**What the task asks:** Word for word, return the lines from the start of the entries below through the line that has "[right; now left|].".

__________________________________________________

Lemma In_insert_desc {A} (key : A -> Q) (x y : A) (l : list A) :
  In y (insert_desc key x l) -> y = x \/ In y l.
Proof.
  induction l as [|z l IH]; simpl.
  - intros [<-|[]]. now left.
  - destruct (Qgtb (key z) (key x)); simpl.
    + intros [<-|H]; [right; now left|].
      destruct (IH H) as [->|H']; [now left|right; now right].
    + intros [<-|H]; [now left|now right].
Qed.

Lemma In_sorted_desc {A} (key : A -> Q) (y : A) (l : list A) :
  In y (sorted_desc key l) -> In y l.
Proof.
  induction l as [|x l IH]; simpl; [tauto|].
  intros H. apply In_insert_desc in H. destruct H as [->|H]; [now left|].
  right. now apply IH.
Qed.

Lemma In_firstn_of {A} (n : nat) (y : A) (l : list A) :
  In y (firstn n l) -> In y l.
Proof.
  revert l. induction n as [|n IH]; intros [|x l]; simpl; try tauto.
  intros [<-|H]; [now left|right; now apply IH].
Qed.

Lemma title_candidate_some (block : text_block) (c : str * Q * text_block) :
  title_candidate block = Ok (Some c) ->
  snd c = block /\
  10 < List.length (fragment_text block) /\
  List.length (fragment_text block) < 200.
Proof.
  unfold title_candidate, fragment_text.
  destruct (b_text block) as [t|]; [|discriminate]. cbn [subscript bind get].
  destruct ((10 <? List.length (strip t)) && (List.length (strip t) <? 200)) eqn:E;
    [|discriminate].
  apply andb_true_iff in E. rewrite !Nat.ltb_lt in E.
  destruct (b_avg_font_size block); [|discriminate]. cbn [subscript bind].
  destruct (b_styles block); [|discriminate]. cbn [subscript bind].
  match goal with |- context [if ?b then _ else _] => destruct b end;
    [|discriminate].
  intros H. injection H as <-. simpl. tauto.
Qed.

Lemma collect_title_candidates_some (blocks : list text_block) :
  forall cs, collect_title_candidates blocks = Ok cs ->
  Forall (fun c : str * Q * text_block =>
            In (snd c) blocks /\
            10 < List.length (fragment_text (snd c)) /\
            List.length (fragment_text (snd c)) < 200) cs.
Proof.
  induction blocks as [|b rest IH]; intros cs H.
  - injection H as <-. constructor.
  - simpl in H. destruct (title_candidate b) as [c|] eqn:Ec; [|discriminate].
    cbn [bind] in H.
    destruct (collect_title_candidates rest) as [cs'|]; [|discriminate].
    cbn [bind] in H. injection H as <-.
    assert (Hrest : Forall (fun c : str * Q * text_block =>
                      In (snd c) (b :: rest) /\
                      10 < List.length (fragment_text (snd c)) /\
                      List.length (fragment_text (snd c)) < 200) cs').
    { eapply Forall_impl; [|exact (IH _ eq_refl)].
      intros c' (Hin & Hl). split; [now right|exact Hl]. }
    destruct c as [c|]; [|exact Hrest].
    constructor; [|exact Hrest].
    destruct (title_candidate_some _ Ec) as (-> & Hl). split; [now left|exact Hl].
Qed.
Definition run_mise_command (args : list value) : command_result :=
  run_with_mise_env (Argv (VStr "mise" :: args))
    (fun _ =>
       "mise command not found. Please ensure mise is installed and in PATH.").

(** For [run_command_with_mise_env] a missing file is like any other
    exception. *)
Definition run_command_with_mise_env (command_line : value)
  : command_result :=
  run_with_mise_env (Shell command_line)
    (fun message => "Error running command: " ++ message).

End Runner.

End Commands.

Import Commands.

(** ** handlers.py: the tool handlers *)

Module Handlers.

(** [_format_result] *)
Definition _format_result (result : command_result) : list TextContent :=
  if success result then
    let output := strip (stdout result) in
    let output :=
      if negb (String.eqb (strip (stderr result)) "")
      then output ++ newline ++ newline ++ "Warnings/Info:" ++ newline
           ++ strip (stderr result)
      else output in
    [mkText "text"
       (if String.eqb output "" then "Command completed successfully"
        else output)]
  else
    let error_msg :=
      if String.eqb (strip (stderr result)) "" then "Command failed"
      else strip (stderr result) in
    [mkText "text" ("Error: " ++ error_msg)].

Section Handlers.

Variable run_mise_command : list value -> command_result.
Variable run_command_with_mise_env : value -> command_result.

(** [arguments[k]], which raises [KeyError(k)] when the key is missing;
    the message of the exception is [repr(k)]. *)
Definition required (arguments : dict) (k : string)
  (body : value -> outcome) : outcome :=
  match dict_get arguments k with
  | Some v => body v
  | None => Raises (repr_str k)
  end.

Definition flag (arguments : dict) (k : string) (option : string)
  : list value :=
  if truthy (dict_get_default arguments k (VBool false))
  then [VStr option] else [].

Definition handle_mise_install (arguments : dict) : outcome :=
  required arguments "tool" (fun tool =>
    let args := ([VStr "install"] ++ flag arguments "global" "-g"
                 ++ [tool])%list in
    Returns (_format_result (run_mise_command args))).

Definition handle_mise_uninstall (arguments : dict) : outcome :=
  required arguments "tool" (fun tool =>
    Returns (_format_result (run_mise_command [VStr "uninstall"; tool]))).

Definition handle_mise_use (arguments : dict) : outcome :=
  required arguments "tool" (fun tool =>
    let args := ([VStr "use"] ++ flag arguments "global" "-g"
                 ++ [tool])%list in
    Returns (_format_result (run_mise_command args))).

Definition handle_mise_list (arguments : dict) : outcome :=
  let args := ([VStr "list"] ++ flag arguments "all" "-a"
               ++ flag arguments "current" "-c")%list in
  Returns (_format_result (run_mise_command args)).

Definition handle_mise_outdated (arguments : dict) : outcome :=
  Returns (_format_result (run_mise_command [VStr "outdated"])).

Definition handle_mise_upgrade (arguments : dict) : outcome :=
  let args :=
    match dict_get arguments "tool" with
    | Some tool => [VStr "upgrade"; tool]
    | None => [VStr "upgrade"]
    end in
  Returns (_format_result (run_mise_command args)).

Definition handle_mise_current (arguments : dict) : outcome :=
  Returns (_format_result (run_mise_command [VStr "current"])).
(** * failover-ethclient: the failover dispatch protocol and its metrics

    A shallow embedding of [config.go], [prometheus.go] and [ethclient.go].
    The remote nodes, the wall clock and the Prometheus registry are the
    outside world: they are kept in an explicit [World] that every
    operation threads through, and the behaviour of the network is an
    oracle ([Network]) over which all statements quantify. *)

From Stdlib Require Import ZArith Lia.
From stdpp Require Import base strings gmap list.

Local Open Scope Z_scope.

(** ** Go's [error] values *)

(** The dynamic values an [error] interface can hold.  [context.Canceled]
    and [context.DeadlineExceeded] are the two sentinels of package
    [context]; [errorString] is what [errors.New] and [fmt.Errorf] without
    [%w] build; [wrapError] is any error with an [Unwrap] method
    ([fmt.Errorf] with [%w], [*url.Error], ...). *)
Inductive err : Type :=
| context_Canceled
| context_DeadlineExceeded
| errorString (s : string)
| wrapError (msg : string) (inner : err).

(** An [error] is [nil] or holds a value. *)
Definition error : Type := option err.
Definition nil : error := None.

#[global] Instance err_eq_dec : EqDecision err.
Proof. solve_decision. Defined.

(** [err == sentinel] on interface values. *)
Definition go_eq (e : error) (sentinel : err) : bool :=
  bool_decide (e = Some sentinel).

(** [err == nil] *)
Definition is_nil (e : error) : bool :=
  match e with None => true | Some _ => false end.

(** [errors.Is(e, target)]: walks the [Unwrap] chain. *)
Fixpoint errors_Is (e : err) (target : err) : bool :=
  bool_decide (e = target) ||
  match e with
  | wrapError _ inner => errors_Is inner target
  | _ => false
  end.

(** ** config.go *)

Definition nameLenLimit : nat := 32.

Record Config := {
  EnablePrometheus : bool;
  RpcUrl : string;
  RpcName : string;
  FailoverRpcUrl : string;
  FailoverRpcName : string;
}.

__________________________________________________

**Answer for this exercise:**
Lemma In_insert_desc {A} (key : A -> Q) (x y : A) (l : list A) :
  In y (insert_desc key x l) -> y = x \/ In y l.
Proof.
  induction l as [|z l IH]; simpl.
  - intros [<-|[]]. now left.
  - destruct (Qgtb (key z) (key x)); simpl.
    + intros [<-|H]; [right; now left|].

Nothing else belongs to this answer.